::: Entries supplied :::

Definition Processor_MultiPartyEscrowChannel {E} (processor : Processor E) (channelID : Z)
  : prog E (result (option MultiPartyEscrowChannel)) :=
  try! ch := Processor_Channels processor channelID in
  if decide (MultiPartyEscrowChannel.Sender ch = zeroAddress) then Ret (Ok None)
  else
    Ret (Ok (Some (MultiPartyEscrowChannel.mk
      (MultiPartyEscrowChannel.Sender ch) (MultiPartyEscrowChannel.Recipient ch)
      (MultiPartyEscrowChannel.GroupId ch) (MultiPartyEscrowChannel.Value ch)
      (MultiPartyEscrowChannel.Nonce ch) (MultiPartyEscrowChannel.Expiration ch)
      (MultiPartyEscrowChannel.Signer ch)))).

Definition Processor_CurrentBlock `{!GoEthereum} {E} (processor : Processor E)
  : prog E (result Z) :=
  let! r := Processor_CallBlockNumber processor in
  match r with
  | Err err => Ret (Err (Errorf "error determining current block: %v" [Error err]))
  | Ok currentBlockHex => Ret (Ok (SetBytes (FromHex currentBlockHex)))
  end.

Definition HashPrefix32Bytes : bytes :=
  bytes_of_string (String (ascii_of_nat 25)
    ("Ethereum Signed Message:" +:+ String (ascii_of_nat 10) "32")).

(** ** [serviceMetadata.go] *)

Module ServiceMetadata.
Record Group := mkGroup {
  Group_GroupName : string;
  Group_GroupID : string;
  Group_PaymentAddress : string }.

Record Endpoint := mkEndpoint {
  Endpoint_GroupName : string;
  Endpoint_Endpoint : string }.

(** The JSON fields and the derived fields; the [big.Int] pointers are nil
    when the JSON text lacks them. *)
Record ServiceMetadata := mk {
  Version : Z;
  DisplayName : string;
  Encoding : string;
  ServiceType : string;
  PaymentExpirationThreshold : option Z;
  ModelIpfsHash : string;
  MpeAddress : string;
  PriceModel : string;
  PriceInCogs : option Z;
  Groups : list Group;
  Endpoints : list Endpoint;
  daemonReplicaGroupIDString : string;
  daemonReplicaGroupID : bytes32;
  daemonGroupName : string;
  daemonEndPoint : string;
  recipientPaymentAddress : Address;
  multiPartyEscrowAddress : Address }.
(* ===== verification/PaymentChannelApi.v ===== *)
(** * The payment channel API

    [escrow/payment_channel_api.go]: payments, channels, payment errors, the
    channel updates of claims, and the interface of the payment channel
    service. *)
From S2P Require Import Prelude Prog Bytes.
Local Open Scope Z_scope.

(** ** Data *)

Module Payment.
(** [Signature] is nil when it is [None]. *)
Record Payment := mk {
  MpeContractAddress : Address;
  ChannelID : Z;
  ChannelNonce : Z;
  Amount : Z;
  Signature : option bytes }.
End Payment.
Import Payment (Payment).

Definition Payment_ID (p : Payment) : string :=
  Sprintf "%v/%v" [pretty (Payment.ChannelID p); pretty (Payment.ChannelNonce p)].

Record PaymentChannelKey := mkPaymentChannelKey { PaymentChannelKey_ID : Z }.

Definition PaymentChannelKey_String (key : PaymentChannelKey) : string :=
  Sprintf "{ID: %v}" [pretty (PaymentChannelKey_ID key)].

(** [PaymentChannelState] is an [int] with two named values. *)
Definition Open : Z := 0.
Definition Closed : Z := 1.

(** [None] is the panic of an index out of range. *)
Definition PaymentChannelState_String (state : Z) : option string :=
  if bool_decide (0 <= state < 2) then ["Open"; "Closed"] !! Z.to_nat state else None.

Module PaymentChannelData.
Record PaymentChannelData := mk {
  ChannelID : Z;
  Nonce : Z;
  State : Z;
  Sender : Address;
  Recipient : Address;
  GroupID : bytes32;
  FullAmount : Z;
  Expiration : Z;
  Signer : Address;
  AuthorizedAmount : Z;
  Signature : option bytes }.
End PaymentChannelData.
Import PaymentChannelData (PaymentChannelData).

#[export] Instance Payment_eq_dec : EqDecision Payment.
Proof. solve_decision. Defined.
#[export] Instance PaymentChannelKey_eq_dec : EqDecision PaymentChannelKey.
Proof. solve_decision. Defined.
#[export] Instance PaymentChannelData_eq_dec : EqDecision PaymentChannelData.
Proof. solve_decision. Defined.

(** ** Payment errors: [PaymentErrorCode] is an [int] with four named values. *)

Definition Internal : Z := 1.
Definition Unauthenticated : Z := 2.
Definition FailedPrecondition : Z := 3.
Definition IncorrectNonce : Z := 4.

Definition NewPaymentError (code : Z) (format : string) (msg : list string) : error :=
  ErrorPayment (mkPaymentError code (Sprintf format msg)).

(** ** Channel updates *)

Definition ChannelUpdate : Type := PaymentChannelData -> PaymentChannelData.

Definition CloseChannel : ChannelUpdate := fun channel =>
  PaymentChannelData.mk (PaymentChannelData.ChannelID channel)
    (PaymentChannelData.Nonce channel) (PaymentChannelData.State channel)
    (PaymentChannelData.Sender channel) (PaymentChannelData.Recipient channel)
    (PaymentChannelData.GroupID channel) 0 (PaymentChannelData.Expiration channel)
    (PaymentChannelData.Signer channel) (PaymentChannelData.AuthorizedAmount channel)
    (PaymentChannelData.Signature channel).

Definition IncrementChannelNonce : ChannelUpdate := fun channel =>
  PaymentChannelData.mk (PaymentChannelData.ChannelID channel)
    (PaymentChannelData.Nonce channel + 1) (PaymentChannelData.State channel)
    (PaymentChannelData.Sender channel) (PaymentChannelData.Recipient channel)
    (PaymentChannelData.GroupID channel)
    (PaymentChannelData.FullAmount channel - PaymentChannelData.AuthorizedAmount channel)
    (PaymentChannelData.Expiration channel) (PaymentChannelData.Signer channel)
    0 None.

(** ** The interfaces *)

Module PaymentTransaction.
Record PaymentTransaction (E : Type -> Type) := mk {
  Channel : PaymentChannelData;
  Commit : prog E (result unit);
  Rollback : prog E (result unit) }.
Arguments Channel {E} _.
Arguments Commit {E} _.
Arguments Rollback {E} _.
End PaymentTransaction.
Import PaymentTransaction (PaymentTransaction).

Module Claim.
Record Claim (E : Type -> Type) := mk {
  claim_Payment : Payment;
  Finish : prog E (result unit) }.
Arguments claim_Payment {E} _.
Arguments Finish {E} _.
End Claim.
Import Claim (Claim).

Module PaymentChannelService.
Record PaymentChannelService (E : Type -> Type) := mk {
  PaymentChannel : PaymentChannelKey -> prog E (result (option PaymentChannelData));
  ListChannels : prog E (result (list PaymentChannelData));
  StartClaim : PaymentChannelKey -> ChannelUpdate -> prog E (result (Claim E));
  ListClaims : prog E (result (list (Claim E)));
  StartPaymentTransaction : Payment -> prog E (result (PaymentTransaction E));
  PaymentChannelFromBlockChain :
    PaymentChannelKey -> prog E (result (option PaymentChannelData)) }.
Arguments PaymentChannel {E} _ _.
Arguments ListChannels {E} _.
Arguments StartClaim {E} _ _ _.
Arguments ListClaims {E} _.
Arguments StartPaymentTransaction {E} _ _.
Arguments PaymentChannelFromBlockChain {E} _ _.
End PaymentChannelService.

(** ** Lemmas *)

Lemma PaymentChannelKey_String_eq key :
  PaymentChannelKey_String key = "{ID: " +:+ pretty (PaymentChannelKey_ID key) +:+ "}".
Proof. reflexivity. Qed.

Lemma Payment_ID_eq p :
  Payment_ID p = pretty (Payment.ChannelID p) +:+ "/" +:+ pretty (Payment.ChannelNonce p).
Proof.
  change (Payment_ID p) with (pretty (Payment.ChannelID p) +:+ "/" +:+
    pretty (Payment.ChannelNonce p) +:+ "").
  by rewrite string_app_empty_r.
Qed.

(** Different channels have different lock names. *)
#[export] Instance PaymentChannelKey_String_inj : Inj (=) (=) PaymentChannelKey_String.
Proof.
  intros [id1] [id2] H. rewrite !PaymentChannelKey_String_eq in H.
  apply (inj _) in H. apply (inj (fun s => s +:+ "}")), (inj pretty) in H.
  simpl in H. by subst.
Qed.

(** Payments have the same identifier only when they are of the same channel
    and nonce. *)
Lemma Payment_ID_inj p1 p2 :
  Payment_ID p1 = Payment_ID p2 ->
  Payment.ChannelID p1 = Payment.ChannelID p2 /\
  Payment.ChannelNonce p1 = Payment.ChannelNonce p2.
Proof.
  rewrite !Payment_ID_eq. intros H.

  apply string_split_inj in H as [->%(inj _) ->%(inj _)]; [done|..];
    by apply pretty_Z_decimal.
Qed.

:::

■ **Exercise instructions**
Please repeat word for word the lines above that run from the beginning through the line containing "ModelIpfsHash : string;", keeping both the first and that last line.

■ **Written reply**
Definition Processor_MultiPartyEscrowChannel {E} (processor : Processor E) (channelID : Z)
  : prog E (result (option MultiPartyEscrowChannel)) :=
  try! ch := Processor_Channels processor channelID in
  if decide (MultiPartyEscrowChannel.Sender ch = zeroAddress) then Ret (Ok None)
  else
    Ret (Ok (Some (MultiPartyEscrowChannel.mk
      (MultiPartyEscrowChannel.Sender ch) (MultiPartyEscrowChannel.Recipient ch)
      (MultiPartyEscrowChannel.GroupId ch) (MultiPartyEscrowChannel.Value ch)
      (MultiPartyEscrowChannel.Nonce ch) (MultiPartyEscrowChannel.Expiration ch)
      (MultiPartyEscrowChannel.Signer ch)))).

Definition Processor_CurrentBlock `{!GoEthereum} {E} (processor : Processor E)
  : prog E (result Z) :=
  let! r := Processor_CallBlockNumber processor in
  match r with
  | Err err => Ret (Err (Errorf "error determining current block: %v" [Error err]))
  | Ok currentBlockHex => Ret (Ok (SetBytes (FromHex currentBlockHex)))
  end.

Definition HashPrefix32Bytes : bytes :=
  bytes_of_string (String (ascii_of_nat 25)
    ("Ethereum Signed Message:" +:+ String (ascii_of_nat 10) "32")).

(** ** [serviceMetadata.go] *)

Module ServiceMetadata.
Record Group := mkGroup {
  Group_GroupName : string;
  Group_GroupID : string;
  Group_PaymentAddress : string }.

Record Endpoint := mkEndpoint {
  Endpoint_GroupName : string;
  Endpoint_Endpoint : string }.

(** The JSON fields and the derived fields; the [big.Int] pointers are nil
    when the JSON text lacks them. *)
Record ServiceMetadata := mk {
  Version : Z;
  DisplayName : string;
  Encoding : string;
  ServiceType : string;
  PaymentExpirationThreshold : option Z;
  ModelIpfsHash : string;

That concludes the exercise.